Dataset records =>
┌──
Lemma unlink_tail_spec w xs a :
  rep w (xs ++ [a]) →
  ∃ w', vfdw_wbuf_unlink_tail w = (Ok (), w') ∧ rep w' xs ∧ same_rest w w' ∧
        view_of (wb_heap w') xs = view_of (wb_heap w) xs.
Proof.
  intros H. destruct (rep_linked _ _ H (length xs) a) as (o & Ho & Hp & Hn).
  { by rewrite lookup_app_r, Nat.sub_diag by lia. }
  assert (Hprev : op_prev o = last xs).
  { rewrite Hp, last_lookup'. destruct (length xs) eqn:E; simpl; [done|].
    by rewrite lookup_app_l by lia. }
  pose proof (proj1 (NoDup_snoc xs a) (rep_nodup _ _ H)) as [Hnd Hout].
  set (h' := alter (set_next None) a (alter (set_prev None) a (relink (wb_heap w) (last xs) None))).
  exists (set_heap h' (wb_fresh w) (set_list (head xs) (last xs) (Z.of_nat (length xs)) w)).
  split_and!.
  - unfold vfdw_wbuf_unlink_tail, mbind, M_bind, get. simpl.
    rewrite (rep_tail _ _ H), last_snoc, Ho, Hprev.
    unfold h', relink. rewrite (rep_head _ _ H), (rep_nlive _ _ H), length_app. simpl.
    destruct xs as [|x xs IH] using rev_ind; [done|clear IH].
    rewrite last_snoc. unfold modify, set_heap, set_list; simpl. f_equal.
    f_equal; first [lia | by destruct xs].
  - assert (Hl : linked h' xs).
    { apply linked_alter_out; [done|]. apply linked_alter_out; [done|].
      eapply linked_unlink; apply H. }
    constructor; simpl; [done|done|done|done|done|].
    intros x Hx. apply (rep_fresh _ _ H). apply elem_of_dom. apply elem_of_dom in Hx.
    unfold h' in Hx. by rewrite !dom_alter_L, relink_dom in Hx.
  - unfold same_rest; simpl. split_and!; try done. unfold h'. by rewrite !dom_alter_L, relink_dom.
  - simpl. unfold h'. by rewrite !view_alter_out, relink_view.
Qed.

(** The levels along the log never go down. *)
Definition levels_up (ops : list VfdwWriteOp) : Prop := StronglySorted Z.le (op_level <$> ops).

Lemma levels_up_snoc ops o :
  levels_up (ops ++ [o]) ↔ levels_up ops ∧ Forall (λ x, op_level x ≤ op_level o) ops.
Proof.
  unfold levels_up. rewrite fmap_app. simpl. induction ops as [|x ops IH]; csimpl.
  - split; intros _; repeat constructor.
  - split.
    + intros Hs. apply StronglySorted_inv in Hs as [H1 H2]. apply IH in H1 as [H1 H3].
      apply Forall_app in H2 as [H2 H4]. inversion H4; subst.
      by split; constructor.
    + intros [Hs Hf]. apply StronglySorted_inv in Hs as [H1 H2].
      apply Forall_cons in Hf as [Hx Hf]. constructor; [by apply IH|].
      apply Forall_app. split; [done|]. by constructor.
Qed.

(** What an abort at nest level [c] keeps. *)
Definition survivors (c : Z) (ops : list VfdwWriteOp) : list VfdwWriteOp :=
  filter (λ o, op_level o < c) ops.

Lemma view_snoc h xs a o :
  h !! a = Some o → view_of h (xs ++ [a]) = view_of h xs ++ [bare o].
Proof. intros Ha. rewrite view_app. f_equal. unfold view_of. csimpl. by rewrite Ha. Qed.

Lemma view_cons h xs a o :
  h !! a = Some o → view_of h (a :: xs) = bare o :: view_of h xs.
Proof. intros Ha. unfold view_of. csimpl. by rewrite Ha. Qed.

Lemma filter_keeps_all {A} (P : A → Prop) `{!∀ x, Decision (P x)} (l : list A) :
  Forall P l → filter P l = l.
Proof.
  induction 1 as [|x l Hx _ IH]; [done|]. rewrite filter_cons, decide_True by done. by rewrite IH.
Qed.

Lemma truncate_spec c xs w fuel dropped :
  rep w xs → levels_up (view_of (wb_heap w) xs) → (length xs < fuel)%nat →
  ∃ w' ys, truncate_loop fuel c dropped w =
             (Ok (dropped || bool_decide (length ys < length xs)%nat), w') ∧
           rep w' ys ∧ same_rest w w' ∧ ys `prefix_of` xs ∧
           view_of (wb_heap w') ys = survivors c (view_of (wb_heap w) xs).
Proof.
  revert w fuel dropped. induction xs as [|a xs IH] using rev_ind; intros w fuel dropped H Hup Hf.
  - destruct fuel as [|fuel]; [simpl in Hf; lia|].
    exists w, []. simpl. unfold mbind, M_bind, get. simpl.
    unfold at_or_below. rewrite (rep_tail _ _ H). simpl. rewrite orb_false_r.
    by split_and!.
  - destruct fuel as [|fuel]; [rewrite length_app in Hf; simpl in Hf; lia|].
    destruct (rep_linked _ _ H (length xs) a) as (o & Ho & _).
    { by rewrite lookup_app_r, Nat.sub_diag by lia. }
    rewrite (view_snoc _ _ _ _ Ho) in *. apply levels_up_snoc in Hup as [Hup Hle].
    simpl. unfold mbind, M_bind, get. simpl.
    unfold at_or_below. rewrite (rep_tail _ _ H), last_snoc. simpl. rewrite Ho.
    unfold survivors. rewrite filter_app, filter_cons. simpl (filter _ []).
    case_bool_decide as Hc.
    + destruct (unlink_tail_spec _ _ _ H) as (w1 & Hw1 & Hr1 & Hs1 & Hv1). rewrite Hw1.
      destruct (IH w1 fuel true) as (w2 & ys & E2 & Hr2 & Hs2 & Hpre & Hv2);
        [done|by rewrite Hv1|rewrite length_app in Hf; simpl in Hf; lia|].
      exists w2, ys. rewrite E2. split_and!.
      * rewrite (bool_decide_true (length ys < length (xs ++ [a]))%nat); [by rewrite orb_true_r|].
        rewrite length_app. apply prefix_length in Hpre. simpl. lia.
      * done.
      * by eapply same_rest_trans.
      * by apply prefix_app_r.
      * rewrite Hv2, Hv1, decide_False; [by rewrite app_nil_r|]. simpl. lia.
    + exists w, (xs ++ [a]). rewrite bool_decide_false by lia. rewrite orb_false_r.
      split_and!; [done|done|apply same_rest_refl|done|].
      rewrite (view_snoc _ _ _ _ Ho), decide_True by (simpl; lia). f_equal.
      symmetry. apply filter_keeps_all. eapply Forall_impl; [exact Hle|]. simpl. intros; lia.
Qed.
└──
┌──
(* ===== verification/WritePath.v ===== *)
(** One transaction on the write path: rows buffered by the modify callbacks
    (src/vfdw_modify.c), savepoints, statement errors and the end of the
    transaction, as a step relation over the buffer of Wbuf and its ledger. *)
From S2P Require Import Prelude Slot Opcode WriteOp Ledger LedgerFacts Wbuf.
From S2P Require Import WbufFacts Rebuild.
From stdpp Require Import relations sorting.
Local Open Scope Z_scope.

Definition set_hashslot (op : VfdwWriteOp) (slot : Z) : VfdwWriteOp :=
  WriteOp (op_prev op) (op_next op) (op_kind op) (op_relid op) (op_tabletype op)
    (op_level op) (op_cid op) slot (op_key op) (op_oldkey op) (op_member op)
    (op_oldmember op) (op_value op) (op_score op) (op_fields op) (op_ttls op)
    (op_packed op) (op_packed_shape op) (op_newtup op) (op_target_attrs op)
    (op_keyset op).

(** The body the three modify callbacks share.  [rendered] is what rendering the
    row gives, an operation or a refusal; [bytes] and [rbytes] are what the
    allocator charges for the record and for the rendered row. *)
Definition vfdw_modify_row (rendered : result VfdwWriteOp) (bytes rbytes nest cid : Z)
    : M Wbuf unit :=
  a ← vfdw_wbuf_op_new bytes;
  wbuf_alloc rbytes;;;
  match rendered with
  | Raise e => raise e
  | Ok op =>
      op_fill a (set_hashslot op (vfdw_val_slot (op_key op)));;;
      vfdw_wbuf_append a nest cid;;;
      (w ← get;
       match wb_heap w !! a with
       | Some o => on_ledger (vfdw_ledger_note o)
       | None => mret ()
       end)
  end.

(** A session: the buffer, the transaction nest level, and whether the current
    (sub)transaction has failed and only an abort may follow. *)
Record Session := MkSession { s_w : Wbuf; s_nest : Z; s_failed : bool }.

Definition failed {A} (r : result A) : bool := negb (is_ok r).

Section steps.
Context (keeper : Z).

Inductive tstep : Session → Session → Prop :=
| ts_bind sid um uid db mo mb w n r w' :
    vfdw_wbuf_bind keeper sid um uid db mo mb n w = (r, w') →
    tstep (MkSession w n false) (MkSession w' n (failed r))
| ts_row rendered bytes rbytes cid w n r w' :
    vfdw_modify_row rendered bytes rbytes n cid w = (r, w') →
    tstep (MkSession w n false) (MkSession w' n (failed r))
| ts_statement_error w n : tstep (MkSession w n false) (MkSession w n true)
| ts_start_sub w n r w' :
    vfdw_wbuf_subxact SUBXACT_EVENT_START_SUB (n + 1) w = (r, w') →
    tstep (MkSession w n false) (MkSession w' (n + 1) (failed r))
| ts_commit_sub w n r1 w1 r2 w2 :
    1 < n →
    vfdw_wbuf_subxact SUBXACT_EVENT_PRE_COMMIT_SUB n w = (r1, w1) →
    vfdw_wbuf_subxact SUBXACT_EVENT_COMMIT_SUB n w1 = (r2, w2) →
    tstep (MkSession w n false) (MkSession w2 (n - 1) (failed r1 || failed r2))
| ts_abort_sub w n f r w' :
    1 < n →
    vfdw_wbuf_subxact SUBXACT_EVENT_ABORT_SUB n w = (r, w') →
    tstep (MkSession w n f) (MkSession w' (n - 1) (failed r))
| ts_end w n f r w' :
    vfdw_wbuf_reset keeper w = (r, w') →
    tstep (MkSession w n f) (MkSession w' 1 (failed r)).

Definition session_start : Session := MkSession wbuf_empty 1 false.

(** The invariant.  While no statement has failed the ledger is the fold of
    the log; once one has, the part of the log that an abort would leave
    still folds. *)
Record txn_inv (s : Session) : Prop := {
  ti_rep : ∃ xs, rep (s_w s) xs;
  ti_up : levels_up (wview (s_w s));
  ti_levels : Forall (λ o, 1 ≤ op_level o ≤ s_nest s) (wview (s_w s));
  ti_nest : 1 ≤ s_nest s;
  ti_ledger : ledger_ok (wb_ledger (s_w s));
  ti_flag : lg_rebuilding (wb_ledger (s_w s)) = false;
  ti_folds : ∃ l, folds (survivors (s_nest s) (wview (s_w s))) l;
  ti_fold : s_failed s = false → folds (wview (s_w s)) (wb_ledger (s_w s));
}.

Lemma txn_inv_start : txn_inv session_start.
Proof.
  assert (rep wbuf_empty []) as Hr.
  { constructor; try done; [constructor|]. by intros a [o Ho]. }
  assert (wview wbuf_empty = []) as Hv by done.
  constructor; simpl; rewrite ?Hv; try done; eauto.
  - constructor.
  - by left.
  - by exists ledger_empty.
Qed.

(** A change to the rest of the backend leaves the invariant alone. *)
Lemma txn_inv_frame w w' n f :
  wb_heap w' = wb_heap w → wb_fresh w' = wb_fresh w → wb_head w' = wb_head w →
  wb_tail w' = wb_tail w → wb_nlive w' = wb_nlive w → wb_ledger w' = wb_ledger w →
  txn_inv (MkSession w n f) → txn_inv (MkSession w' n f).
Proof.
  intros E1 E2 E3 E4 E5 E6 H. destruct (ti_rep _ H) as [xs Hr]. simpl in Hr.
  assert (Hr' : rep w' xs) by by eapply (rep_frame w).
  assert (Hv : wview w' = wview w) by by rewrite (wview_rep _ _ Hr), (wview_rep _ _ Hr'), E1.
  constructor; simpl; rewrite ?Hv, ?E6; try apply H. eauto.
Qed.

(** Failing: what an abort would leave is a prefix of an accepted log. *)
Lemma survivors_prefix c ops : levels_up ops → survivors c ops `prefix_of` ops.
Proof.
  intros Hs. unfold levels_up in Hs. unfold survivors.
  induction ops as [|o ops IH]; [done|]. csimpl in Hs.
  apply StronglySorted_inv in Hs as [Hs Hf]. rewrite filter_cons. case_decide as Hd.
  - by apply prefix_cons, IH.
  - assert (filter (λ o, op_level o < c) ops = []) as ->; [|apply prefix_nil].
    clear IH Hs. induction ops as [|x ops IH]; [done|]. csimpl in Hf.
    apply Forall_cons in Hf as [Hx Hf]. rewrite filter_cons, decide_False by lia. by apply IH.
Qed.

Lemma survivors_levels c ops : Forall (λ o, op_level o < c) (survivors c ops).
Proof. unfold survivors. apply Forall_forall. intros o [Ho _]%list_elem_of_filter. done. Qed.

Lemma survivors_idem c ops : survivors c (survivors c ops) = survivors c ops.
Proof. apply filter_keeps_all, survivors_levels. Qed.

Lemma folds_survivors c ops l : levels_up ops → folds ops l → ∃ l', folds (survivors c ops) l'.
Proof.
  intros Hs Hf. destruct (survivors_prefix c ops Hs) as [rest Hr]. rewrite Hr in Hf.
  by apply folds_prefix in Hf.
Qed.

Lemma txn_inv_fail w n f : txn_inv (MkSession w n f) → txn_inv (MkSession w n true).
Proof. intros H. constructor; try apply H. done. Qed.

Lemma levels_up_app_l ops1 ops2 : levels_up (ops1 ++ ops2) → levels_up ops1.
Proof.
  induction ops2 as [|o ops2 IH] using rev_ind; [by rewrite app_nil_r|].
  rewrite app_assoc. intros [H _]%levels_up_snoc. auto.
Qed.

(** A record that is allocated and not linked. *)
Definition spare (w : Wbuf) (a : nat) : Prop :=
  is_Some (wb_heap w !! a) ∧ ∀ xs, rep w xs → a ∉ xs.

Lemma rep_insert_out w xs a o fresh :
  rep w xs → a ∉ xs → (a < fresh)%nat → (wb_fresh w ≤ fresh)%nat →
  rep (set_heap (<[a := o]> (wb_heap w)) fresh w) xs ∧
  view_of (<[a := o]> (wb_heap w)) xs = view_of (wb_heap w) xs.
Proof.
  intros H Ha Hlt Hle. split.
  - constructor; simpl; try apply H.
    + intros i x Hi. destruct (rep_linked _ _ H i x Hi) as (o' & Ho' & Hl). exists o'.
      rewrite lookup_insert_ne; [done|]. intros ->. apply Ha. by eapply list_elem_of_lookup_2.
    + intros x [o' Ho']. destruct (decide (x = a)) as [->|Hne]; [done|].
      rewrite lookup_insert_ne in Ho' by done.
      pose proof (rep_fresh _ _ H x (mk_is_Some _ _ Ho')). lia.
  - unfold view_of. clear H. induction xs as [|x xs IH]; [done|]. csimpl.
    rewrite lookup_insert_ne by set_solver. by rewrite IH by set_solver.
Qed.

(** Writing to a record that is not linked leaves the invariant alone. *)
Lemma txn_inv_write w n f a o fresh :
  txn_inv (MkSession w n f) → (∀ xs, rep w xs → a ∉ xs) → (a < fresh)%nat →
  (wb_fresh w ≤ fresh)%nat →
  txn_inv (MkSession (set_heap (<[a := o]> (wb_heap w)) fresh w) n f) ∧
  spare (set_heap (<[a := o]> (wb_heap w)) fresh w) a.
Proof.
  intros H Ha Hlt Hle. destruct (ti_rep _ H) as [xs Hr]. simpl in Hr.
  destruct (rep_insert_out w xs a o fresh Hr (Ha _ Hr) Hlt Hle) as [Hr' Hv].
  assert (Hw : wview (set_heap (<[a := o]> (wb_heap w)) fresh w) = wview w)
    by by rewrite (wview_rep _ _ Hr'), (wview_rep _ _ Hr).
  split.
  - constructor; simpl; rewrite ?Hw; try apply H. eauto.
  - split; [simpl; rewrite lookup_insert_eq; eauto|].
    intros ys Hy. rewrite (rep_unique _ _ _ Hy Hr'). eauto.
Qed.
└──
TASK REQUIREMENTS => Find the lines above that contain the word "rbytes" and copy each one.

RESULT FOR THIS EXERCISE =>
    row gives, an operation or a refusal; [bytes] and [rbytes] are what the
Definition vfdw_modify_row (rendered : result VfdwWriteOp) (bytes rbytes nest cid : Z)
  wbuf_alloc rbytes;;;
| ts_row rendered bytes rbytes cid w n r w' :
    vfdw_modify_row rendered bytes rbytes n cid w = (r, w') →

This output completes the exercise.